February 11, 2009

Show Your Location in Gmail Messages

Try this simple exercise: send an email from an Yahoo Mail account to a Gmail account (you can also use almost any other mail client or service). When you receive the message, click on the small arrow from the top of the message and select "Show original". Check the Received header and you'll find your IP address, which could be used to find your location.


Now send a message from your Gmail account to a Yahoo Mail account and select "Full Header" in Yahoo Mail. If you look at the Received header, you'll notice the IP address of Google mail server, like 64.233.170.191.


The conclusion is that Gmail doesn't send your IP address and here's why: "Personal information, including someone's exact location, can be gathered from someone's IP address, so Gmail doesn't reveal this information in outgoing mail headers. This prevents recipients from being able to track our users, or uncover what may be potentially sensitive personal information. Don't worry -- we aren't enabling spammers to abuse the system by not revealing IP addresses. Gmail uses many innovative spam filtering mechanisms to ensure that spammers have a difficult time sending bulk emails that arrive in users inboxes."
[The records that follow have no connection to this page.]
(* ===== verification/Indexing.v ===== *)
(** A field index among the saves, deletions and builds of its swamp:
    [GetOrBuildBucket] and the [notifyBuckets...] calls of
    [core/hydra/swamp/swamp_bucket.go].

    A save or a deletion changes the swamp first and tells the index later; a build registers
    the index, copies the treasures, fills the index and drains what was reported meanwhile.
    Each of these is a step, and the steps of the goroutines interleave freely. *)
From S2P Require Import Prelude Steps Types Compressor Block FileSys Reader Treasure Beacon Canon.
From S2P Require Import Bucket Slots.
#[local] Set Warnings "-clear-no-such-hyp".

(** What a goroutine still has to tell the index. *)
Inductive notice : Type := NInsert (l : loc) | NUpdate (l : loc) | NDelete.

(** Where a call of [GetOrBuildBucket] is. *)
Inductive stage : Type :=
| Entered                        (** registered or found the bucket, not initialised *)
| Snapped (snapshot : slot)
| Built
| Took (ops : list PendingOp).   (** inside [DrainPending] *)

Record sys := {
  heap : gmap loc treasure;
  live : gmap bytes loc;                   (** the map of [beaconKey] *)
  owed : gmap nat (bytes * notice);
  index : option bucket;                   (** [s.buckets[fieldPath]] *)
  builders : gmap nat stage
}.

Definition deref (s : sys) (l : loc) : treasure := default Treasure.New (heap s !! l).

Inductive event : Type :=
| ESave (g : nat) (k : bytes) (l : loc) (t : treasure)  (** the object [l] becomes [t] *)
| EDelete (g : nat) (k : bytes) (t : treasure)
| ENotify (g : nat)
| EEnter (b : nat)
| ESnapshot (b : nat)
| EBuild (b : nat)
| ETake (b : nat)
| EApply (b : nat).

Section Indexing.
Context `{FI : FloatToInt} `{MP : Msgpack} `{SR : SlotRange}.
Variable path : bytes.

Definition set_index (o : option bucket) (bs : gmap nat stage) (s : sys) : sys :=
  {| heap := heap s; live := live s; owed := owed s; index := o; builders := bs |}.
Definition set_live (h : gmap loc treasure) (m : gmap bytes loc) (o : gmap nat (bytes * notice)) (s : sys) : sys :=
  {| heap := h; live := m; owed := o; index := index s; builders := builders s |}.

(** [notifyBucketsInsert], [notifyBucketsUpdate] and [notifyBucketsDelete]. *)
Definition deliver (d : loc -> treasure) (k : bytes) (n : notice) (b : bucket) : option bucket :=
  match n with
  | NInsert l => OnInsert d (Live l) b
  | NUpdate l => OnUpdate d (Live l) b
  | NDelete => Some (OnDelete k b)
  end.

(** [s.beaconKey.CloneUnorderedTreasures(false)] *)
Definition snapshot (s : sys) : slot := (fun l => Copied (copy (deref s l))) <$> live s.

Definition of_option {A} (o : option A) : outcome A :=
  match o with Some a => Next a | None => Panic end.

Definition index_step (e : event) (s : sys) : outcome sys :=
  match e with
  | ESave g k l t =>
      match owed s !! g with
      | Some _ => Disabled
      | None =>
          let n := match live s !! k with Some _ => NUpdate l | None => NInsert l end in
          Next (set_live (<[l := t]> (heap s)) (<[k := l]> (live s)) (<[g := (k, n)]> (owed s)) s)
      end
  | EDelete g k t =>
      match owed s !! g, live s !! k with
      | None, Some l => Next (set_live (<[l := t]> (heap s)) (delete k (live s)) (<[g := (k, NDelete)]> (owed s)) s)
      | _, _ => Disabled
      end
  | ENotify g =>
      match owed s !! g with
      | None => Disabled
      | Some (k, n) =>
          let s := set_live (heap s) (live s) (delete g (owed s)) s in
          match index s with
          | None => Next s
          | Some b =>
              match deliver (deref s) k n b with
              | None => Panic
              | Some b => Next (set_index (Some b) (builders s) s)
              end
          end
      end
  | EEnter t =>
      match builders s !! t, index s with
      | Some _, _ => Disabled
      | None, None => Next (set_index (Some (SetBuildInFlight true (New path))) (<[t := Entered]> (builders s)) s)
      | None, Some b =>
          if equalityInit b then Disabled else Next (set_index (Some b) (<[t := Entered]> (builders s)) s)
      end
  | ESnapshot t =>
      match builders s !! t with
      | Some Entered => Next (set_index (index s) (<[t := Snapped (snapshot s)]> (builders s)) s)
      | _ => Disabled
      end
  | EBuild t =>
      match builders s !! t, index s with
      | Some (Snapped snap), Some b =>
          Next (set_index (Some (BuildEquality (deref s) snap b)) (<[t := Built]> (builders s)) s)
      | _, _ => Disabled
      end
  | ETake t =>
      match builders s !! t, index s with
      | Some Built, Some b =>
          match take_pending b with
          | (b, None) => Next (set_index (Some b) (delete t (builders s)) s)
          | (b, Some ops) => Next (set_index (Some b) (<[t := Took ops]> (builders s)) s)
          end
      | _, _ => Disabled
      end
  | EApply t =>
      match builders s !! t, index s with
      | Some (Took ops), Some b =>
          match replay (deref s) ops b with
          | None => Panic
          | Some b => Next (set_index (Some b) (<[t := Built]> (builders s)) s)
          end
      | _, _ => Disabled
      end
  end.

(** ** What the code relies on *)

Variable key : loc -> bytes.

(** The saves and deletions of one key follow each other, objects keep their keys and have one
    value, and one goroutine builds. *)
Definition nobody_owes (k : bytes) (s : sys) : Prop :=
  forall g n, owed s !! g <> Some (k, n).
Definition object_ok (l : loc) (t : treasure) : Prop := GetKey t = key l /\ valid_treasure t.
Definition allowed (e : event) (s : sys) : Prop :=
  match e with
  | ESave _ k l t => nobody_owes k s /\ object_ok l t /\ key l = k /\
                     (forall l', live s !! k = Some l' -> l' = l)
  | EDelete _ k t => nobody_owes k s /\ (forall l, live s !! k = Some l -> object_ok l t)
  | EEnter _ => builders s = ∅
  | _ => True
  end.
Fixpoint orderly (es : list event) (s : sys) : Prop :=
  match es with
  | [] => True
  | e :: es => allowed e s /\ forall s', index_step e s = Next s' -> orderly es s'
  end.

Lemma orderly_cons e es s s' :
  allowed e s -> index_step e s = Next s' -> orderly es s' -> orderly (e :: es) s.
Proof. intros Ha He Ho. split; [done|]. intros s1 E. rewrite He in E. by injection E as <-. Qed.

Lemma nobody_owes_nil k s : owed s = ∅ -> nobody_owes k s.
Proof. intros Ho g n. by rewrite Ho, lookup_empty. Qed.

(** A swamp with its treasures, and no index yet. *)
Definition start (s : sys) : Prop :=
  owed s = ∅ /\ index s = None /\ builders s = ∅ /\
  (forall l t, heap s !! l = Some t -> object_ok l t) /\
  (forall k l, live s !! k = Some l -> key l = k /\ is_Some (heap s !! l)).

(** ** Replaying *)

Definition op_key (op : PendingOp) : bytes :=
  match op with PendingInsert h | PendingUpdate h => handle_key key h | PendingDelete k => k end.
Definition op_handle (op : PendingOp) : option handle :=
  match op with PendingInsert h | PendingUpdate h => Some h | PendingDelete _ => None end.

(** What the last report of [k] says. *)
Fixpoint last_for (k : bytes) (ops : list PendingOp) : option (option handle) :=
  match ops with
  | [] => None
  | op :: ops =>
      match last_for k ops with
      | Some o => Some o
      | None => if decide (op_key op = k) then Some (op_handle op) else None
      end
  end.

Lemma last_for_app k ops ops' :
  last_for k (ops ++ ops') = match last_for k ops' with Some o => Some o | None => last_for k ops end.
Proof. induction ops as [|op ops IH]; cbn; [by destruct (last_for k ops')|]. rewrite IH. by destruct (last_for k ops'). Qed.

Definition handle_ok (d : loc -> treasure) (h : handle) : Prop :=
  match h with Live l => GetKey (d l) = key l | Copied _ => True end.
Definition op_ok (d : loc -> treasure) (op : PendingOp) : Prop :=
  match op_handle op with Some h => handle_ok d h | None => True end.

Lemma look_key d h : handle_ok d h -> GetKey (look d h) = handle_key key h.
Proof. by destruct h. Qed.

(** Everything but the two maps. *)
Definition rest (b : bucket) : bytes * bool * list PendingOp * bool * bool :=
  (fieldPath b, equalityInit b, pending b, buildInFlight b, buildOnce b).

Lemma insertLocked_rest k v t b : rest (insertLocked k v t b) = rest b.
Proof. done. Qed.
Lemma removeFromSlotLocked_rest v k b : rest (removeFromSlotLocked v k b) = rest b.
Proof. unfold removeFromSlotLocked. by destruct (slot_get v (byValue b)). Qed.
Lemma insertOrUpdateLocked_rest k v t b b' : insertOrUpdateLocked k v t b = Some b' -> rest b' = rest b.
Proof.
  unfold insertOrUpdateLocked. repeat case_match; intros [= <-]; try done.
  by rewrite insertLocked_rest, removeFromSlotLocked_rest.
Qed.
Lemma deleteLocked_rest k b : rest (deleteLocked k b) = rest b.
Proof.
  unfold deleteLocked. destruct (byKey b !! k); [|done].
  etransitivity; [|apply removeFromSlotLocked_rest]. done.
Qed.

Definition good (b : bucket) : Prop := bucket_ok key b /\ keys_ok b.

Context `{!FloatToIntOk}.
Hypothesis Unmarshal_ok : forall body m, Unmarshal body = Some m -> any_ok (AMap m).

Lemma key_or_null_ok t p : key_ok (key_or_null t p).
Proof.
  unfold key_or_null, extractKey. destruct (GetContentByteArray t) as [[|x body]|]; try done.
  destruct (Unmarshal _) as [m|] eqn:E; [|done].
  apply Canonicalize_ok, extractFieldByPath_ok. by eapply Unmarshal_ok.
Qed.

(** What the maps say of [k] after the report [o]. *)
Definition reported (d : loc -> treasure) (o : option handle) (v : option Key) : Prop :=
  match o with
  | None => v = None
  | Some h => exists w, v = Some w /\ like w (key_or_null (look d h) path)
  end.

Lemma apply_treasure_spec d h b :
  good b -> fieldPath b = path -> handle_ok d h ->
  exists b' w, apply_treasure d h b = Some b' /\ good b' /\ rest b' = rest b /\
    like w (key_or_null (look d h) path) /\ byKey b' = <[handle_key key h := w]> (byKey b).
Proof.
  intros [Hb Hk] Hp Hh. unfold apply_treasure. rewrite Hp, look_key by done.
  destruct (insertOrUpdateLocked_ok key (handle_key key h) (key_or_null (look d h) path) h b Hb eq_refl)
    as (b' & w & E & Hb' & Hw & Hbk).
  exists b', w. split_and!; try done; [split; [done|]|by eapply insertOrUpdateLocked_rest].
  eapply insertOrUpdateLocked_keys; [|done|done]. apply key_or_null_ok.
Qed.

Lemma replay_ops_spec d ops : forall b,
  good b -> fieldPath b = path -> Forall (op_ok d) ops ->
  exists b', replay d ops b = Some b' /\ good b' /\ rest b' = rest b /\
    forall k, match last_for k ops with
              | Some o => reported d o (byKey b' !! k)
              | None => byKey b' !! k = byKey b !! k
              end.
Proof.
  induction ops as [|op ops IH]; intros b Hb Hp Ho; cbn; [by exists b|].
  apply Forall_cons in Ho as [Ho Hops].
  assert (exists b1, apply_op d op b = Some b1 /\ good b1 /\ rest b1 = rest b /\
    forall k, if decide (op_key op = k) then reported d (op_handle op) (byKey b1 !! k)
              else byKey b1 !! k = byKey b !! k) as (b1 & -> & Hb1 & Hr1 & H1).
  { destruct op as [h|h|k]; cbn.
    1,2: destruct (apply_treasure_spec d h b Hb Hp Ho) as (b1 & w & -> & Hb1 & Hr1 & Hw & Hk);
      exists b1; split_and!; try done; intros k; rewrite Hk; case_decide as Hd;
      [rewrite Hd, lookup_insert_eq; by exists w|by rewrite lookup_insert_ne].
    destruct Hb as [Hb Hks]. destruct (deleteLocked_ok key k b Hb) as [Hb1 Hk].
    exists (deleteLocked k b). split_and!; [done|by split; [|apply deleteLocked_keys]|apply deleteLocked_rest|].
    intros k'. rewrite Hk. case_decide as Hd; [rewrite <-Hd; apply lookup_delete_eq|by rewrite lookup_delete_ne]. }
  assert (fieldPath b1 = path) as Hp1 by (unfold rest in Hr1; congruence).
  destruct (IH b1 Hb1 Hp1 Hops) as (b' & E & Hb' & Hr' & H'). cbn. exists b'.
  split_and!; [done|done|congruence|]. intros k. specialize (H' k). specialize (H1 k).
  destruct (last_for k ops); [done|]. case_decide; by rewrite H'.
Qed.

Lemma build_loop_spec d l : forall b,
  NoDup l.*1 -> (forall k h, (k, h) ∈ l -> handle_key key h = k) ->
  (forall k, k ∈ l.*1 -> byKey b !! k = None) -> good b -> fieldPath b = path ->
  good (build_loop d l b) /\ rest (build_loop d l b) = rest b /\
  forall k, byKey (build_loop d l b) !! k =
    match list_to_map (M := gmap bytes handle) l !! k with
    | Some h => Some (key_or_null (look d h) path)
    | None => byKey b !! k
    end.
Proof.
  induction l as [|[k h] l IH]; intros b Hnd Hh Hn [Hb Hks] Hp; cbn.
  { by split_and!. }
  cbn in Hnd. apply NoDup_cons in Hnd as [Hk Hnd].
  destruct (IH (insertLocked k (key_or_null (look d h) (fieldPath b)) h b) Hnd) as (Hg & Hr & Hl).
  - intros k' h' Hin. apply Hh. by right.
  - intros k' Hk'. cbn. rewrite lookup_insert_ne by (intros ->; done). apply Hn. by right.
  - split.
    + apply insertLocked_ok; [by apply bucket_others| |apply Hh; by left].
      apply (absent_none key); [done|]. apply Hn. by left.
    + apply insertLocked_keys; [apply key_or_null_ok|done].
  - done.
  - split_and!; [done|done|]. intros k'. rewrite Hl. cbn. rewrite Hp.
    destruct (decide (k = k')) as [->|Hne].
    + rewrite !lookup_insert_eq. by rewrite not_elem_of_list_to_map_1.
    + by rewrite !lookup_insert_ne.
Qed.

Context `{!SlotRangeOk}.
If you do want to show your location when you send a message, try the newest experimental feature from Gmail Labs: "Location in Signature", which adds your locations to your signature. After enabling the feature, go back to the Settings page and select "Append your location to the signature". Gmail will use the IP address to approximate your location, but you can get better results by installing Gears. "The Gears Geolocation API can make use of network servers to obtain a position fix. The server determines the client's position using a set of data provided by the client. This data includes the client's IP address and information about any cell towers or WiFi nodes it can detect," informs a document about Gears APIs.


Google has at least two other services where you can show your location: Blogger, which lets you geotag posts, and Latitude, that shows the locations of your friends.

{ via Gmail Blog and Paul Buchheit }

25 comments:

  1. To be honest with you, I'm tired of all of these stupid features they're adding to GMail. When it all comes down to it, it's just an email service. But they're bloating it up with all of this useless crap.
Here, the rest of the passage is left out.